There is the strong theory that the Earth and the Moon were part of the same core at one point. This would lead one to believe that there are precious minerals under the surface of the Moon.
Actually, the theory isn't quite like that. The leading theory for the formation of the Moon is of two proto-planets colliding to form the Earth and Moon system. The collision left the main planet (Earth) in-tact, but a large volume of debris in orbit. After the collision, the heavy material that was ejected sank back down to the primary body (Earth), while the lighter debris material stayed in orbit and went on to coalesce and form the Moon.
The result is that the Moon has a much lower density than Earth, and a much lower concentration of heavy elements. In addition, the lack of vulcanism on the Moon means that those heavy elements that did end up forming it are mainly deep in the core, making them inaccessible to mining.
Metals are normally heavier than dust and we don't want to send the moon out of orbit, so when we mine the moon we intend to put back as much mass as we take.
Seriously, the Moon isn't going to worry about a bit of mining -- it may be smaller than the Earth, but it's still a very very large body.
The Moon's mass is 73 quintillion metric tonnes (ref). You could take a 100 billion tonnes off it, and you'd barely cause a rounding error in that figure.
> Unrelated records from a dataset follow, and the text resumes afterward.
Definition set_count (c : Z) (o : timerobject) : timerobject :=
  mk_tobj c (timer_handler o) (timer_handlerparam o) (timer_ownerthread o)
    (timer_next o) (timer_prev o) (timer_event o).
Definition set_next (p : ptr) (o : timerobject) : timerobject :=
  mk_tobj (timer_count o) (timer_handler o) (timer_handlerparam o) (timer_ownerthread o)
    p (timer_prev o) (timer_event o).
Definition set_prev (p : ptr) (o : timerobject) : timerobject :=
  mk_tobj (timer_count o) (timer_handler o) (timer_handlerparam o) (timer_ownerthread o)
    (timer_next o) p (timer_event o).

Abbreviation theap := (gmap loc timerobject).

(** The queue: the global [timers] and the objects in memory. *)
Record tstate := mk_ts { timers : ptr; tobjs : theap }.

(** A store through a pointer: undefined on an address with no object. *)
Definition store (p : loc) (f : timerobject -> timerobject) (m : theap) : option theap :=
  o ← m !! p; Some (<[p := f o]> m).

(** * Operations *)

Definition timerobj_init (tobj : ptr) (m : theap) : option theap :=
  match tobj with
  | None => Some m
  | Some t => store t (fun _ => mk_tobj 0 HNull NULL NULL NULL NULL eventobj_init) m
  end.

(** The [while] of [insert_timerobj]: walk over the objects due no later,
    taking their delays off [tobj]'s. *)
Fixpoint insert_scan (fuel : nat) (t1 t2 : ptr) (tobj : loc) (m : theap)
  : option (ptr * ptr * theap) :=
  match t1 with
  | None => Some (t1, t2, m)
  | Some x =>
      o1 ← m !! x; o ← m !! tobj;
      if timer_count o1 <=? timer_count o then
        match fuel with
        | O => None
        | S fuel' =>
            m ← store tobj (set_count (s32 (timer_count o - timer_count o1))) m;
            o1 ← m !! x;
            insert_scan fuel' (timer_next o1) t1 tobj m
        end
      else Some (t1, t2, m)
  end.
(* ===== verification/Sched.v ===== *)
(** Threads, ready queues and the scheduler ([src/base/process.c],
    [src/base/timer.c]).  The kernel is built for one processor ([SMP] is not
    defined in src/include/mconst.h): a section between [CLI] and the next
    [scheduler()] or [STI] runs without interruption, and a spin lock is a store
    nobody else observes, so it leaves no trace here. *)
From S2P Require Import Prelude Timer.

Module Sched.

(** * Data *)

(** Thread states, process states and classes of src/include/process.h. *)
Definition THREAD_STATE_SLEEP : Z := 1.
Definition THREAD_STATE_READY : Z := 2.
Definition THREAD_STATE_RUNNING : Z := 6.
Definition PROC_STATE_SUSPENDED : Z := 1.
Definition PROC_STATE_READY : Z := 2.
Definition SCHED_CLASS_IDLE : Z := 4.
Definition TIME_QUANTUM : Z := 100.
Definition MAXREADYQ : nat := 32.

(** [basepri] and [maxpri], indexed by [sc_cid - 1]. *)
Definition basepri : list Z := [130; 100; 10; 0].
Definition maxpri : list Z := [159; 129; 99; 0].

(** The scheduling fields of [struct kthread]; [sc_state] to [sc_usrpri] are
    its [kt_schedinf].  [kt_synchobjlist] and [kt_slpchannel] point to
    synchronisation objects. *)
Record kthread := mk_thr {
  sc_cid : Z; sc_usrpri : Z; sc_cpupri : Z; sc_inhpri : Z; sc_reccpuusage : Z;
  sc_state : Z; sc_tqleft : Z; sc_totcpuusage : Z; sc_slpstart : Z; sc_thrreadystart : Z;
  kt_synchobjlist : ptr; kt_slpchannel : ptr; kt_process : loc }.

Definition with_cpupri (x : Z) (t : kthread) : kthread :=
  mk_thr (sc_cid t) (sc_usrpri t) x (sc_inhpri t) (sc_reccpuusage t) (sc_state t) (sc_tqleft t)
    (sc_totcpuusage t) (sc_slpstart t) (sc_thrreadystart t) (kt_synchobjlist t) (kt_slpchannel t) (kt_process t).
Definition with_inhpri (x : Z) (t : kthread) : kthread :=
  mk_thr (sc_cid t) (sc_usrpri t) (sc_cpupri t) x (sc_reccpuusage t) (sc_state t) (sc_tqleft t)
    (sc_totcpuusage t) (sc_slpstart t) (sc_thrreadystart t) (kt_synchobjlist t) (kt_slpchannel t) (kt_process t).
Definition with_state (x : Z) (t : kthread) : kthread :=
  mk_thr (sc_cid t) (sc_usrpri t) (sc_cpupri t) (sc_inhpri t) (sc_reccpuusage t) x (sc_tqleft t)
    (sc_totcpuusage t) (sc_slpstart t) (sc_thrreadystart t) (kt_synchobjlist t) (kt_slpchannel t) (kt_process t).
Definition with_slpchannel (p : ptr) (t : kthread) : kthread :=
  mk_thr (sc_cid t) (sc_usrpri t) (sc_cpupri t) (sc_inhpri t) (sc_reccpuusage t) (sc_state t) (sc_tqleft t)
    (sc_totcpuusage t) (sc_slpstart t) (sc_thrreadystart t) (kt_synchobjlist t) p (kt_process t).
Definition with_synchobjlist (p : ptr) (t : kthread) : kthread :=
  mk_thr (sc_cid t) (sc_usrpri t) (sc_cpupri t) (sc_inhpri t) (sc_reccpuusage t) (sc_state t) (sc_tqleft t)
    (sc_totcpuusage t) (sc_slpstart t) (sc_thrreadystart t) p (kt_slpchannel t) (kt_process t).
Definition with_slpstart (x : Z) (t : kthread) : kthread :=
  mk_thr (sc_cid t) (sc_usrpri t) (sc_cpupri t) (sc_inhpri t) (sc_reccpuusage t) (sc_state t) (sc_tqleft t)
    (sc_totcpuusage t) x (sc_thrreadystart t) (kt_synchobjlist t) (kt_slpchannel t) (kt_process t).
Definition with_quantum (tq start : Z) (t : kthread) : kthread :=
  mk_thr (sc_cid t) (sc_usrpri t) (sc_cpupri t) (sc_inhpri t) (sc_reccpuusage t) (sc_state t) tq
    (sc_totcpuusage t) (sc_slpstart t) start (kt_synchobjlist t) (kt_slpchannel t) (kt_process t).
Definition with_usage (rec tq tot : Z) (t : kthread) : kthread :=
  mk_thr (sc_cid t) (sc_usrpri t) (sc_cpupri t) (sc_inhpri t) rec (sc_state t) tq
    tot (sc_slpstart t) (sc_thrreadystart t) (kt_synchobjlist t) (kt_slpchannel t) (kt_process t).

(** A synchronisation object: the [struct sleep_q] header every kind starts
    with (the chain [sl_head .. sl_tail] is the list [sl_waiters]) and the
    fields of [struct lock_t], [struct rlock_t] and [struct event_t] after it:
    the owner, the value and the recursion level. *)
Record synchobj := mk_obj {
  sl_type : Z; sl_waiters : list loc; sl_next : ptr; sl_prev : ptr;
  o_owner : ptr; o_val : Z; o_level : Z }.

(** The scheduler's part of the kernel: threads, processes (by their
    [proc_state]), synchronisation objects, the ready queues from [ready_qhead]
    and [ready_qtail], the clock and the flags of timer.c. *)
Record kstate := mk_k {
  threads : gmap loc kthread; proc_state : gmap loc Z; objs : gmap loc synchobj;
  current_thread : loc; readyq : list (list loc);
  runrun : Z; kprunrun : Z; priocompute : Z; timeoutflag : Z;
  secs : Z; millesecs : Z; tq : Timer.tstate }.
More significantly, if you're thinking of replacing the material that you extract... what exactly are you going to replace it with? Virtually any Earth rock you could think of (even the 'worthless' ones) would have more mineral value than the Moon rocks you're mining.
Will this prevent the Moon from going out of orbit?
What other astronomical challenges would we face?
No it won't.
Your biggest astronomical challenge will be if you think you're going to be able to transport all that mined material off the surface of the moon.
You would certainly be looking at an astronomical amount of rocket fuel!
You would be much better off leaving the mined material on the Moon and building things with it in-situ.